PROBLEM TO SOLVE —
In the listing below, find the line containing "Lemma is_bucket_of_group_spec id" and the line containing "[tail|] eqn:E3; [|done].". Repeat exactly those two lines and every line between them, nothing more.
=== Section Start ===
Lemma window_no_char c w : c = "#"%char \/ c = "@"%char -> no_char c (window_str w) = true.
Proof. intros [-> | ->]; by destruct w. Qed.

(** A last [@] splits a string in one way only. *)
Lemma last_at_unique g g' w w' :
  no_char "@"%char w = true -> no_char "@"%char w' = true ->
  g +:+ "@" +:+ w = g' +:+ "@" +:+ w' -> g = g'.
Proof.
  intros Hw Hw'. revert g'. induction g as [|a g IH]; intros [|b g'] He; simpl in He.
  - done.
  - injection He as _ Hx. change ("" +:+ w) with w in Hx. rewrite Hx, no_char_app in Hw. simpl in Hw.
    by rewrite andb_false_r in Hw.
  - injection He as _ Hx. change ("" +:+ w') with w' in Hx. rewrite <- Hx, no_char_app in Hw'.
    simpl in Hw'. by rewrite andb_false_r in Hw'.
  - injection He as -> He. by rewrite (IH _ He).
Qed.

(** What follows the window word in a bucket id. *)
Definition scope_suffix (s : option ScopeRef) : string :=
  match s with Some s => "#" +:+ kind s +:+ ":" +:+ value s | None => "" end.

Lemma string_app_nil_r s : s +:+ "" = s.
Proof.
  induction s as [|a s IH]; [done|]. change (String a (s +:+ "") = String a s). by rewrite IH.
Qed.

Lemma string_app_assoc s t u : s +:+ t +:+ u = (s +:+ t) +:+ u.
Proof.
  induction s as [|a s IH]; [done|].
  change (String a (s +:+ t +:+ u) = String a ((s +:+ t) +:+ u)). by rewrite IH.
Qed.

Lemma bucket_id_shape g w s :
  bucket_id_of g w s = GROUP_BUCKET_PREFIX +:+ g +:+ "@" +:+ w +:+ scope_suffix s.
Proof. destruct s; unfold bucket_id_of, scope_suffix; simpl; [done|]. by rewrite string_app_nil_r. Qed.

Lemma is_bucket_of_group_spec id g :
  is_bucket_of_group id g = true <->
  exists tail w, id = GROUP_BUCKET_PREFIX +:+ g +:+ "@" +:+ tail
    /\ split_first "#"%char tail = window_str w.
Proof.
  unfold is_bucket_of_group. split.
  - destruct (strip_prefix GROUP_BUCKET_PREFIX id) as [rest|] eqn:E1; cbn [mbind option_bind]; [|done].
    destruct (strip_prefix g rest) as [t|] eqn:E2; cbn [mbind option_bind]; [|done].
    destruct (strip_prefix "@" t) as [tail|] eqn:E3; [|done].
    intros (w & _ & Hw)%existsb_exists. apply String.eqb_eq in Hw. exists tail, w.
    apply strip_prefix_Some in E1 as ->. apply strip_prefix_Some in E2 as ->.
    apply strip_prefix_Some in E3 as ->. done.
  - intros (tail & w & -> & Hw). rewrite strip_prefix_app. cbn [mbind option_bind].
    rewrite strip_prefix_app. cbn [mbind option_bind]. rewrite strip_prefix_app, Hw. by destruct w.
Qed.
=== Section End ===
OUTPUT OF THE EXERCISE —
Lemma is_bucket_of_group_spec id g :
  is_bucket_of_group id g = true <->
  exists tail w, id = GROUP_BUCKET_PREFIX +:+ g +:+ "@" +:+ tail
    /\ split_first "#"%char tail = window_str w.
Proof.
  unfold is_bucket_of_group. split.
  - destruct (strip_prefix GROUP_BUCKET_PREFIX id) as [rest|] eqn:E1; cbn [mbind option_bind]; [|done].
    destruct (strip_prefix g rest) as [t|] eqn:E2; cbn [mbind option_bind]; [|done].
    destruct (strip_prefix "@" t) as [tail|] eqn:E3; [|done].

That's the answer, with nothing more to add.